Returns on Risk

Funds related to defense and homeland security pick up steam.

Companies that sell defense and homeland security-related products and services get a boost when war and terrorists strike. Now, investors can, too.

Ever since the Sept. 11 attacks, the defense sector has outperformed the Standard & Poor's 500 Index, which tracks 500 of the top U.S. companies. While that's bad news for world peace, it's good news for investors in that industry. Financial institutions are offering investors more funds to help them capture those gains.

In October 2005, PowerShares Capital Management LLC, an asset management firm in Wheaton, Ill., launched an aerospace and defense exchange-traded fund. ETFs function like stocks, which means they can be bought and sold throughout the day. But unlike stocks, they represent a range of individual securities. PowerShares' fund is based on the Spade Defense Index (named after the first letters of space and defense) created by Scott Sacknoff, a Washington-based industry consultant. It invests in more than 50 companies in the defense, aerospace and homeland security fields, including Lockheed Martin Corp., EchoStar Communications Corp. and Computer Sciences Corp.

In May 2006, the San Francisco asset management firm Barclays Global Investors launched its own defense and aerospace exchange-traded fund. It's based on the Dow Jones U.S. Select Aerospace & Defense Index, which includes defense and aerospace-related industrial companies. Unlike the Spade Defense Index, it doesn't include companies that sell information technology or telecommunications equipment. Investors poured $47 million into the fund during the first month and a half of its existence, which BGI spokesman Tom Taggart says, is a strong start.

Sacknoff, whose fees depend partially on investments in the PowerShares fund, is blunt in his predictions for the sector's success. Defense and homeland security spending will continue to rise, he says. He points to Pentagon estimates that the Defense budget will reach almost $500 billion by 2010 from its current $420 billion. He adds that more outsourcing of services by the Pentagon will continue to boost the sector even if Iraq war spending declines.

In a presentation to PowerShares in 2005, Sacknoff said investing in the fund serves as a buffer during negative world events such as war and terrorism, because the sector tends to go up in reaction to such incidents, while other stocks are likely to go down.

Of course, positive returns are not guaranteed. In May, the Spade Defense Index dropped by almost 4 percent.
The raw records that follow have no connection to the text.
(** The scanner.  [parse_value] reads one value at the head of the text,
    [parse_elems] the items of a list after its first bracket, and
    [parse_members] the items of an object; each answers what it read and
    the text that follows.  The fuel bounds the nesting of calls. *)
Fixpoint parse_value (fuel : nat) (s : string) : option (value * string) :=
  match fuel with
  | O => None
  | S fuel' =>
      match s with
      | EmptyString => None
      | String c s' =>
          if Ascii.eqb c dquote then
            match scan_string s' with
            | Some (str, rest) => Some (VStr str, rest)
            | None => None
            end
          else if Ascii.eqb c "[" then
            match skip_ws s' with
            | String c1 rest1 =>
                if Ascii.eqb c1 "]" then Some (VList [], rest1)
                else match parse_elems fuel' (String c1 rest1) with
                     | Some (l, rest) => Some (VList l, rest)
                     | None => None
                     end
            | EmptyString => None
            end
          else if Ascii.eqb c "{" then
            match skip_ws s' with
            | String c1 rest1 =>
                if Ascii.eqb c1 "}" then Some (VDict [], rest1)
                else match parse_members fuel' (String c1 rest1) with
                     | Some (pairs, rest) => Some (VDict (dict_of_pairs pairs), rest)
                     | None => None
                     end
            | EmptyString => None
            end
          else if Ascii.eqb c "n" then
            match strip_prefix "ull" s' with
            | Some rest => Some (VNone, rest)
            | None => None
            end
          else if Ascii.eqb c "t" then
            match strip_prefix "rue" s' with
            | Some rest => Some (VBool true, rest)
            | None => None
            end
          else if Ascii.eqb c "f" then
            match strip_prefix "alse" s' with
            | Some rest => Some (VBool false, rest)
            | None => None
            end
          else
            match scan_number s with
            | Some (z, rest) => Some (VInt z, rest)
            | None => None
            end
      end
  end
with parse_elems (fuel : nat) (s : string) : option (list value * string) :=
  match fuel with
  | O => None
  | S fuel' =>
      match parse_value fuel' s with
      | Some (v, rest) =>
          match skip_ws rest with
          | String c rest1 =>
              if Ascii.eqb c "]" then Some ([v], rest1)
              else if Ascii.eqb c "," then
                match parse_elems fuel' (skip_ws rest1) with
                | Some (l, rest2) => Some (v :: l, rest2)
                | None => None
                end
              else None
          | EmptyString => None
          end
      | None => None
      end
  end
with parse_members (fuel : nat) (s : string)
    : option (list (string * value) * string) :=
  match fuel with
  | O => None
  | S fuel' =>
      match s with
      | String q s' =>
          if Ascii.eqb q dquote then
            match scan_string s' with
            | Some (key, rest) =>
                match skip_ws rest with
                | String c rest1 =>
                    if Ascii.eqb c ":" then
                      match parse_value fuel' (skip_ws rest1) with
                      | Some (v, rest2) =>
                          match skip_ws rest2 with
                          | String c2 rest3 =>
                              if Ascii.eqb c2 "}" then Some ([(key, v)], rest3)
                              else if Ascii.eqb c2 "," then
                                match parse_members fuel' (skip_ws rest3) with
                                | Some (l, rest4) => Some ((key, v) :: l, rest4)
                                | None => None
                                end
                              else None
                          | EmptyString => None
                          end
                      | None => None
                      end
                    else None
                | EmptyString => None
                end
            | None => None
            end
          else None
      | EmptyString => None
      end
  end.

(** [json.loads]: white space around the one value, nothing else after it.
    [None] stands for [JSONDecodeError] (and for texts outside the model). *)
Definition json_loads (s : string) : option value :=
  let s1 := skip_ws s in
  match parse_value (2 * String.length s1 + 1) s1 with
  | Some (v, rest) =>
      match skip_ws rest with
      | EmptyString => Some v
      | String _ _ => None
      end
  | None => None
  end.

(** ** Reading a text file line by line *)

(** [for line in file], in text mode with universal newlines: a line ends
    at ["\n"], ["\r\n"] or ["\r"], each handed over as ["\n"], which stays
    at the end of the line. *)
Fixpoint readlines (s : string) : list string :=
  match s with
  | EmptyString => []
  | String c s' =>
      if Ascii.eqb c newline then str1 newline :: readlines s'
      else if Ascii.eqb c creturn then
        match s' with
        | String c' s'' =>
            if Ascii.eqb c' newline then str1 newline :: readlines s''
            else str1 newline :: readlines s'
        | EmptyString => [str1 newline]
        end
      else
        match readlines s' with
        | [] => [str1 c]
        | line :: lines => String c line :: lines
        end
  end.

(** ** Group derivation: the Python operations it uses *)

Definition rbind {A B} (r : result A) (k : A -> result B) : result B :=
  match r with
  | Ret a => k a
  | Raise e => Raise e
  end.

(** [v[key]] with a string key. *)
Definition py_getitem (v : value) (key : string) : result value :=
  match v with
  | VDict d =>
      match dict_get d key with
      | Some x => Ret x
      | None => Raise (Exn KeyError (repr_string key))
      end
  | VList _ => Raise (Exn TypeError "list indices must be integers or slices, not str")
  | VStr _ => Raise (Exn TypeError "string indices must be integers, not 'str'")
  | _ => Raise (Exn TypeError ("'" +:+ type_name v +:+ "' object is not subscriptable"))
  end.

(** What [for x in v] goes through: the items of a list, the characters of
    a string, the keys of a dict. *)
Definition py_iter (v : value) : result (list value) :=
  match v with
  | VList l => Ret l
  | VStr s => Ret (map (fun c => VStr (str1 c)) (list_ascii_of_string s))
  | VDict d => Ret (map (fun kv => VStr (fst kv)) d)
  | _ => Raise (Exn TypeError ("'" +:+ type_name v +:+ "' object is not iterable"))
  end.

Definition hashable (v : value) : bool :=
  match v with
  | VList _ | VDict _ => false
  | _ => true
  end.

(** Equality of dict keys: [True == 1] and [False == 0]. *)
Definition key_eqb (a b : value) : bool :=
  match a, b with
  | VNone, VNone => true
  | VStr s, VStr t => String.eqb s t
  | VBool x, VBool y => Bool.eqb x y
  | VInt x, VInt y => x =? y
  | VBool x, VInt y | VInt y, VBool x => (if x then 1 else 0) =? y
  | _, _ => false
  end.

(** [groups[k] = x] on the dict of derived groups, whose keys are any
    hashable values. *)
Fixpoint groups_set (k x : value) (groups : list (value * value))
    : list (value * value) :=
  match groups with
  | [] => [(k, x)]
  | (k', x') :: groups' =>
      if key_eqb k' k then (k', x) :: groups'
      else (k', x') :: groups_set k x groups'
  end.

(** The inner loop [for group in user["groups"]]. *)
Fixpoint add_groups (names : list value) (groups : list (value * value))
    : result (list (value * value)) :=
  match names with
  | [] => Ret groups
  | group :: names' =>
      if hashable group then
        add_groups names' (groups_set group (VDict [("name", group)]) groups)
      else Raise (Exn TypeError ("unhashable type: '" +:+ type_name group +:+ "'"))
  end.

(** The outer loop [for user in users]. *)
Fixpoint derive_loop (users : list value) (groups : list (value * value))
    : result (list (value * value)) :=
  match users with
  | [] => Ret groups
  | user :: users' =>
      rbind (py_getitem user "groups") (fun gs =>
      rbind (py_iter gs) (fun names =>
      rbind (add_groups names groups) (fun groups' =>
      derive_loop users' groups')))
  end.

(** Lines 151-155 of [main]: [groups.values()] at the end. *)
Definition derive_groups (users : list value) : result (list value) :=
  rbind (derive_loop users []) (fun groups => Ret (map snd groups)).

(** ** The world the script runs in *)

(** Text files by path, and the lines shown on the console ([print] and
    [LOG.error] alike).  Paths are names relative to the working directory,
    which a run never changes, so [os.path.abspath] is the identity. *)
Definition abspath (p : string) : string := p.

Inductive ImportResult : Type := FAILED | LOADED | EXISTS | SKIPPED.

#[global] Instance ImportResult_eq_dec : EqDecision ImportResult.
Proof. solve_decision. Defined.

(** [open(path, "a")] followed by [write(message + "\n")]. *)
Definition write_log_message (log_file_path message : string)
    (fs : gmap string string) : gmap string string :=
  <[log_file_path := default "" (fs !! log_file_path) +:+ message +:+ str1 newline]> fs.

(** [cache_object]: the separator is written when the path exists. *)
Definition cache_object (cache_file_path : string) (object_data : value)
    (fs : gmap string string) : gmap string string :=
  let add_new_line := bool_decide (is_Some (fs !! cache_file_path)) in
  <[cache_file_path :=
      default "" (fs !! cache_file_path)
      +:+ (if add_new_line then str1 newline else "")
      +:+ json_dumps object_data]> fs.

Section Pipeline.

(** The Keycloak server behind [api.post]: its state, and what a call
    answers, either a value tested for truth or a raised exception. *)
Variable server : Type.
Variable api_post : server -> string -> value -> server * result bool.

Record world : Type := World {
  files : gmap string string;
  srv : server;
  calls : list (string * value);
  console : list string
}.

(** State and exceptions: a computation maps a world to the world it
    leaves and what it returned or raised. *)
Definition M (A : Type) : Type := world -> world * result A.

Definition ret {A} (a : A) : M A := fun w => (w, Ret a).
Definition raise {A} (e : exn) : M A := fun w => (w, Raise e).
Definition bind {A B} (m : M A) (k : A -> M B) : M B :=
  fun w => match m w with
           | (w', Ret a) => k a w'
           | (w', Raise e) => (w', Raise e)
           end.
Definition lift {A} (r : result A) : M A := fun w => (w, r).

(** [try: m except ...: h]: the handler answers [None] for an exception no
    clause matches, which then goes on up. *)
Definition try_except {A} (m : M A) (h : exn -> option (M A)) : M A :=
  fun w => match m w with
           | (w', Ret a) => (w', Ret a)
           | (w', Raise e) =>
               match h e with
               | Some k => k w'
               | None => (w', Raise e)
               end
           end.

#[local] Instance M_ret : MRet M := @ret.
#[local] Instance M_bind : MBind M := fun A B k m => bind m k.

Definition on_files (f : gmap string string -> gmap string string) : M unit :=
  fun w => (World (f (files w)) (srv w) (calls w) (console w), Ret tt).

Definition print (line : string) : M unit :=
  fun w => (World (files w) (srv w) (calls w) (console w ++ [line]), Ret tt).

Definition path_exists (p : string) : M bool :=
  fun w => (w, Ret (bool_decide (is_Some (files w !! p)))).

(** [os.remove]: a missing file raises. *)
Definition os_remove (p : string) : M unit :=
  fun w => match files w !! p with
           | Some _ => (World (delete p (files w)) (srv w) (calls w) (console w), Ret tt)
           | None => (w, Raise (Exn FileNotFoundError
                                  ("[Errno 2] No such file or directory: "
                                   +:+ repr_string p)))
           end.

(** [api.post(object_type, value)]: the call is recorded, the server moves
    on and answers. *)
Definition post (object_type : string) (v : value) : M bool :=
  fun w => let '(s', r) := api_post (srv w) object_type v in
           (World (files w) s' (calls w ++ [(object_type, v)]) (console w), r).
Sacknoff attributes the fall to overall market declines. "You'd have to say it's doing fine even though it has gone down," he says.

Investors appear to share that view. Total assets invested in the Spade fund rose to $83.4 million at the end of May from $64.4 million at the end of February. "There's broad appeal because [exchange-traded funds] allow you to get sector exposure without having to pick an individual stock," says Peter Arment, analyst at the aerospace equity research firm JSA Research in Newport, R.I.

Exchange-traded funds typically charge lower fees because they are based on an index and not actively managed through constant stock analysis. PowerShares maintains an expense cap of 0.60 percent per year, or $6 per $1,000 invested, and Barclays levies an expense ratio of 0.48 percent, or $4.80 per $1,000 invested. Fidelity Investments, an international financial services firm, which has offered a defense and aerospace mutual fund since 1984, charges an expense ratio of 0.97 percent, or $9.70 per $1,000 invested.

Excluding expenses and dividends, someone who invested $1,000 in the Spade Defense Index on Sept. 17, 2001, the day the markets opened after Sept. 11, would have earned an additional $1,013 by June 21, 2006. An equal investment in the S&P 500 Index would have generated $146. Betting on warfighters' needs rarely has been so lucrative.